Tout à fait, le mécanisme du Takaful n’est pas encore prêt et qui est prévu pour le premier trimestre 2019. Justement, le mécanisme est important car jusqu’à aujourd’hui nous avons 2,6 milliards de financements qui ont été octroyés par les banques participatives et qui ne sont pas assurés sur le marché, ce qui commence à représenter ce que nous appelons un risque systémique. Il faut absolument mettre en place rapidement le takaful pour sécuriser les financements des banques participatives qui peuvent atteindre au terme de l’année 4 milliards de DH. D’où la nécessité d’accélérer le chantier du Takaful. Je pense qu’il passera bientôt en Conseil des ministres puis ensuite par le Parlement pour l’adoption législatif. Il faut absolument accélérer ce chantier pour que le takaful soit disponible au premier trimestre 2019.
Les OPCVM ont été mécontents de la part de 16% qui leur a été impartie…

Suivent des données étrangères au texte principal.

(* ===== verification/OldDemangler.v ===== *)
(** * The old demangler

    Class [OldDemangler] of OldDemangler.cpp, the recursive descent parser for
    the names that begin with [_T]. The state is what is left of the text (the
    class [NameSource]) and the substitutions. A member function that returns a
    [NodePointer], an [Optional] or a [bool] with an out parameter returns an
    option here; a function that adds children to the node it is given returns
    that node.

    [demangleTypeImpl] and [demangleContext] call each other through everything
    else; they are parameters of the section, and tied with fuel at its end. *)

From Stdlib Require Import String.
From S2P Require Import Prelude Nodes ManglingUtils Punycode Demangler NodePrinter.

(** ** The text that is left *)

Record OldDemangler := mkOldDemangler {
  Mangled : str;
  Substitutions : list Node
}.

Abbreviation OM := (M OldDemangler).

Definition setMangled (t : str) (s : OldDemangler) : OldDemangler := mkOldDemangler t (Substitutions s).

Definition hasAtLeast (len : Z) : OM bool := gets (fun s => len <=? Z.of_nat (length (Mangled s))).
Definition isEmpty : OM bool := gets (fun s => (length (Mangled s) =? 0)%nat).
(** [slice(len)] *)
Definition slice (len : nat) : OM str := gets (fun s => take len (Mangled s)).
Definition advanceOffset (len : nat) : OM unit := modify (fun s => setMangled (drop len (Mangled s)) s).

(** [Text.front()], which asserts that there is a character. *)
Definition peek : OM ascii := fun s =>
  match Mangled s with
  | c :: _ => Ok (c, s)
  | [] => Crash (AssertionFailed "StringRef::front")
  end.

Definition next : OM ascii := c <- peek ;; _ <- advanceOffset 1 ;; ret c.

(** [nextIf(char)] *)
Definition nextIf (c : ascii) : OM bool :=
  e <- isEmpty ;;
  if (e : bool) then ret false
  else
    p <- peek ;;
    if negb (Ascii.eqb p c) then ret false else _ <- advanceOffset 1 ;; ret true.

(** [nextIf(StringRef)] *)
Definition nextIfStr (t : str) : OM bool :=
  text <- gets Mangled ;;
  if negb (startswith text t) then ret false else _ <- advanceOffset (length t) ;; ret true.

Definition getString : OM str :=
  result <- gets Mangled ;; _ <- advanceOffset (length result) ;; ret result.

(** [readUntil(c, result)], by the length of the text: what was read, when [c]
    stands behind it. *)
Fixpoint readUntilFrom (text : str) (c : ascii) (result : str) : option str * str :=
  match text with
  | [] => (None, [])
  | d :: rest => if Ascii.eqb d c then (Some result, text) else readUntilFrom rest c (result ++ [d])
  end.

Definition readUntil (c : ascii) : OM (option str) := fun s =>
  let '(result, rest) := readUntilFrom (Mangled s) c [] in Ok (result, setMangled rest s).

(** [x <-? m ;; k]: [if (!x) return nullptr;] *)
Notation "x <-? m ;; k" := (bind m (fun r => match r with Some x => k | None => ret None end))
  (at level 100, m at next level, right associativity) : swift_scope.

(** A chain of [if (Mangled.nextIf(prefix)) { ... }] each of which returns; for a
    single character both forms of [nextIf] do the same. *)
Fixpoint nextCases {A} (cases : list (str * OM A)) (otherwise : OM A) : OM A :=
  match cases with
  | [] => otherwise
  | (p, m) :: cases => b <- nextIfStr p ;; if (b : bool) then m else nextCases cases otherwise
  end.

Notation "p =>> a" := (@pair str _ (lit p%string) a)
  (at level 85, no associativity, only parsing) : swift_scope.

(** Every round of a loop reads a character. *)
Definition while_ {A B} (body : A -> OM (A + B)) (a : A) : OM B :=
  fun s => loop (S (length (Mangled s))) body a s.

(** [while (!Mangled.nextIf(c)) { ... }] *)
Definition untilNext_step {A} (c : ascii) (body : A -> OM (option A)) (a : A) : OM (A + option A) :=
  b <- nextIf c ;;
  if (b : bool) then ret (inr (Some a))
  else r <- body a ;; ret (match r with Some a => inl a | None => inr None end).

Definition untilNext {A} (c : ascii) (body : A -> OM (option A)) (a : A) : OM (option A) :=
  while_ (untilNext_step c body) a.

(** ** Characters *)

Definition isStartOfIdentifier (c : ascii) : bool := isDigit c || Ascii.eqb c "o".

Definition isStartOfNominalType (c : ascii) : bool :=
  Ascii.eqb c "C" || Ascii.eqb c "V" || Ascii.eqb c "O".

Definition isStartOfEntity (c : ascii) : bool :=
  switch c [ "F" ~> true; "I" ~> true; "v" ~> true; "P" ~> true; "s" ~> true; "Z" ~> true ]
    (isStartOfNominalType c).

Definition nominalTypeMarkerToNodeKind (c : ascii) : Kind :=
  switch c [ "C" ~> K_Class; "V" ~> K_Structure; "O" ~> K_Enum ] K_Identifier.

(** ** Numbers *)

Definition demangleDirectness : OM (option Z) :=
  nextCases [ "d" =>> ret (Some Directness_Direct); "i" =>> ret (Some Directness_Indirect) ] (ret None).

(** One round of the [while (true)]: a [uint64_t] wraps round. *)
Definition demangleNatural_step (num : Z) : OM (Z + Z) :=
  e <- isEmpty ;;
  if (e : bool) then ret (inr num)
  else
    c <- peek ;;
    if negb (isDigit c) then ret (inr num)
    else _ <- next ;; ret (inl (wrap_u64 (10 * num + (ord c - ord "0")))).

Definition demangleNatural : OM (option Z) :=
  e <- isEmpty ;;
  if (e : bool) then ret None
  else
    c <- next ;;
    if negb (isDigit c) then ret None
    else num <- while_ demangleNatural_step (ord c - ord "0") ;; ret (Some num).

Definition demangleBuiltinSize : OM (option Z) :=
  num <-? demangleNatural ;;
  b <- nextIf "_" ;;
  ret (if (b : bool) then Some num else None).

Definition demangleValueWitnessKind : OM (option Z) :=
  e <- isEmpty ;;
  if (e : bool) then ret None
  else
    c0 <- next ;;
    e <- isEmpty ;;
    if (e : bool) then ret None
    else
      c1 <- next ;;
      ret (match list_find (fun m => [c0; c1] = m) VALUE_WITNESSES with
           | Some (i, _) => Some (Z.of_nat i)
           | None => None
           end).

Definition demangleIndex : OM (option Z) :=
  b <- nextIf "_" ;;
  if (b : bool) then ret (Some 0)
  else
    natural <-? demangleNatural ;;
    b <- nextIf "_" ;;
    ret (if (b : bool) then Some (wrap_u64 (natural + 1)) else None).

Definition demangleIndexAsNode : OM NodePointer :=
  index <-? demangleIndex ;; ret (Some (createNodeIndex K_Number index)).

(** ** Identifiers *)

(** The lambda [decode]: the empty string when decoding fails. *)
Definition decode (isPunycoded : bool) (s : str) : OM str :=
  if negb isPunycoded then ret s
  else r <- decodePunycodeUTF8 s ;; ret (default [] r).

(** The kind of an operator identifier, whose [op_mode] has been read. *)
Definition operatorKind (op_mode : ascii) : option Kind :=
  switch op_mode
    [ "p" ~> Some K_PrefixOperator; "P" ~> Some K_PostfixOperator; "i" ~> Some K_InfixOperator ] None.

(** The length, the characters and what they stand for. *)
Definition demangleIdentifierText (isPunycoded isOperator : bool) (kind : Kind) : OM NodePointer :=
  length_ <-? demangleNatural ;;
  b <- hasAtLeast length_ ;;
  if negb b then ret None
  else
    identifier <- slice (Z.to_nat length_) ;;
    _ <- advanceOffset (Z.to_nat length_) ;;
    identifier <- decode isPunycoded identifier ;;
    if (length identifier =? 0)%nat then ret None
    else if isOperator then
      ret (match translateToOperator identifier with
           | Some opDecodeBuffer => Some (createNodeText kind opDecodeBuffer)
           | None => None
           end)
    else ret (Some (createNodeText kind identifier)).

En ce qui concerne les OPCVM, il faut retoucher la loi pour qu’ils puisent investir au-delà de 20% car le gisement est important (ndlr : 430 milliards de DH). Il y a beaucoup de clients qui ont besoin d’OPCVM participatifs pour investir. Il y a une place pour ce type d’industrie. Il reste la dernière génération de fonds, les Organismes de placement collectif en immobilier (ndlr : OPCI) qui, d’après les dernières déclarations seront prêts en 2019, mais dans un premier temps ils seront conventionnels. Par la suite, ces OPCI pourront lancer des sukuks destinés au grand public. Ce sont des fonds qui gèrent des actifs immobiliers et qui rémunèrent avec le loyer les investisseurs avec un rendement intéressant de l’ordre de 7%. Ces éléments vont diversifier l’offre sur le marché et la performance car nous en avons besoin pour qu’il se développe de manière sereine.